Just thinking that such car is just going to keep going and it’ll be okay is truly dangerous thinking. There’s no end of government success stories that people forget about because good public servants were elected, (or appointed), and also no end to the list of government failures, sometimes tragic, caused by the election of people of ill will because citizens opted out. Let’s go right to Flint, Michigan. Hordes of people stayed home and allowed a small turnout, predominantly of Republicans, to elect Gov. Snyder in 2010. That governor, a businessman who campaigned on running the state as a business, took affirmative actions to undercut democracy in the majority minority areas of his state. They made a decision to save money on water to be delivered to citizens in a predominantly African American city. That decision further victimized people who already had a bad situation and poisoned thousands of innocent citizens who had no say in what was being imposed on them. When people who want power and really don’t understand public service are elected, the results are very bad.
This is all a prelude to where we can go in the very near future if public servants are restored to positions of power in our capitals. Sen. Kamala Harris (D-CA) has proposed a modified basic-income style plan that would be a great step forward along with Medicare for all.
First, Bernie Sanders unveils his Medicare-for-all bill; then Kirsten Gillibrand comes out for a job guarantee (and Sanders follows suit). Elizabeth Warren announces a plan to give workers seats on corporate boards, and Kamala Harris and Cory Booker propose new tax credits to help with rising rents.
The latest volley in the competition is the LIFT the Middle Class Act from Harris. As the Atlantic’s Annie Lowrey explains, the bill would offer a sizable cash payment to most middle-class households.

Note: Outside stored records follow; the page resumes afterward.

(** ** The end of a run *)

Section ending.
Context `{Platform} {W : Type} (config : ArmadaConfig) (owner : option SandboxOwner) (sandboxId : SandboxId) (h : handler W).

Abbreviation keeps p := (guarded (script_ok config sandboxId) (fun _ => True) (returns (fun _ => True)) p).

Lemma keeps_await_gone attempts list gone : keeps (await_gone sandboxId attempts list gone).
Proof.
  revert gone; induction attempts as [|more IH]; intros gone; cbn [await_gone]; [done|]. destruct gone; [done|].
  apply keeps_bind; [apply keeps_calm; by intros|intros _]. apply keeps_bind; [apply keeps_others|intros after]. apply IH.
Qed.

Lemma keeps_find : keeps (on_mine (findQueue config sandboxId)).
Proof. apply keeps_mine_calm. calm. Qed.

Lemma keeps_destroy_elsewhere pages q : keeps (destroy_elsewhere config sandboxId pages q).
Proof.
  unfold destroy_elsewhere. apply keeps_bind; [apply keeps_calm; by intros|intros _]. apply keeps_bind; [apply keeps_find|intros found].
  apply keeps_bind; [apply keeps_check|intros _]. destruct (list_active (new_ArmadaCompute config)) as [list|]; [|done].
  apply keeps_bind; [apply keeps_others|intros before]. apply keeps_bind; [apply keeps_check|intros _].
  apply keeps_bind; [apply keeps_others|intros _]. apply keeps_bind; [apply keeps_others|intros _].
  apply keeps_bind; [apply keeps_await_gone|intros gone]. apply keeps_check.
Qed.

Lemma keeps_finish argv pages q : keeps (finish config owner sandboxId argv pages q).
Proof.
  unfold finish. destruct (bool_decide _).
  - apply keeps_bind; [apply keeps_calm; by intros|intros _]. apply keeps_calm; by intros.
  - destruct owner; [apply keeps_destroy_elsewhere|]. apply keeps_bind; [exact (keeps_do config sandboxId op_destroy _ eq_refl)|intros _].
    apply keeps_calm; by intros.
Qed.

(** A part of the run that returned, before the part that cancels. *)
Lemma past_cancelled {A} (p : M script A) (k : A -> M script unit) s w :
  (forall a s' w', value (run h (k a) s' w') = Ok tt -> cancelled config h sandboxId (trace (run h (k a) s' w'))) ->
  value (run h (p ≫= k) s w) = Ok tt -> cancelled config h sandboxId (trace (run h (p ≫= k) s w)).
Proof.
  intros Hk (a & _ & Hv & _ & _ & ->)%run_bind_Ok. rewrite <- (app_nil_r (trace (run h (k a) _ _))). by apply cancelled_app, Hk.
Qed.

(** The part that cancels, and what follows it. *)
Lemma cancelled_first {A} (p : M script A) (k : A -> M script unit) s w :
  (forall a, value (run h p s w) = Ok a -> cancelled config h sandboxId (trace (run h p s w))) ->
  value (run h (p ≫= k) s w) = Ok tt -> cancelled config h sandboxId (trace (run h (p ≫= k) s w)).
Proof. intros Hp (a & Ha & _ & _ & _ & ->)%run_bind_Ok. apply (cancelled_app config h sandboxId []). by eapply Hp. Qed.

(** The other provider's sandbox is cancelled. *)
Lemma elsewhere_cancels pages q s w :
  value (run h (destroy_elsewhere config sandboxId pages q) s w) = Ok tt ->
  cancelled config h sandboxId (trace (run h (destroy_elsewhere config sandboxId pages q) s w)).
Proof.
  unfold destroy_elsewhere. do 3 (apply past_cancelled; intros ? ? ?).
  destruct (list_active (new_ArmadaCompute config)) as [list|]; [|done].
  apply past_cancelled; intros before s1 w1. apply past_cancelled; intros _ s2 w2.
  change (run h (on_others (modify ?f);; ?k) ?s ?w) with (run h k (put_others (f (others s)) s) w).
  apply cancelled_first. intros [] Hv. set (s3 := put_others _ s2) in *.
  destruct (run_zoom others put_others ltac:(done) h (destroy config 0) s3 w2) as (Ev & _ & _ & Et).
  unfold on_others in *. rewrite Et. rewrite Ev in Hv.
  apply (destroy_cancels config h (others s3) w2 (construct sandboxId None false)); [|done|done].
  apply lookup_insert_eq.
Qed.

(** A run that comes to its end without being told to keep the job has
    cancelled it. *)
Lemma finish_cancels argv pages q s w :
  script_ok config sandboxId s -> "--keep" ∉ argv ->
  value (run h (finish config owner sandboxId argv pages q) s w) = Ok tt ->
  cancelled config h sandboxId (trace (run h (finish config owner sandboxId argv pages q) s w)).
Proof.
  intros ([Hok _] & _) Hkeep. unfold finish. rewrite bool_decide_false by done. destruct owner; [apply elsewhere_cancels|].
  apply cancelled_first. intros [] Hv. destruct (run_mine h (destroy config 0) s w) as (Ev & _ & Et).
  rewrite Et. rewrite Ev in Hv. destruct (objects (mine s) !! 0%nat) as [o|] eqn:Ho.
  - destruct (Hok 0%nat o Ho) as [[= Hid _] (Hj & _)]. rewrite Hid. by apply destroy_cancels.
  - revert Hv. unfold destroy, self, mbind, M_bind, gets. cbn [pbind run]. by rewrite Ho.
Qed.
End ending.

Lemma calm_announce config owner id : calm (announce config owner id).
Proof. unfold announce. calm; by intros. Qed.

Single people would get $250 per month or $3,000 a year, married couples would get $500 per month or $6,000 a year, and it would phase out for singles without kids making $50,000 or more, and for married couples or single people with kids making $100,000 or more. It costs about $200 billion in the first year or $2 trillion over 10, roughly in the range of the price tag for the 2017 tax cuts.
Obviously, we are way behind the social democracies of Europe in strengthening and expanding the social safety net that can lift all people and increase their opportunity to live up to their potential. The U.S. is 13th as of 2018 in human development as measured by the United Nations. We have a ways to go to strengthen the middle class and create a more generous state with affordable healthcare, education, childcare, etc. The next step is the universal basic income, which is still on the drawing board in a Europe that has been retrenching since Thatcher. But let’s be hopeful, ambitious strivers like the people that discovered fire, sliced bread, and the like, and have always pushed things forward. The United States threw off monarchy first, and then Europe ran with our Constitution and surpassed us. It’s our turn to catch up and surpass them with a burst of enlightenment.
These are the kinds of ideas that breed hope and engagement and can bring people in. FDR’s New Deal wasn’t just the most successful program of social and economic reforms, they also created a generation of people that would never ever doubt the power of government and collective action.
And start up the damn civics classes again so I don’t have to yell at people.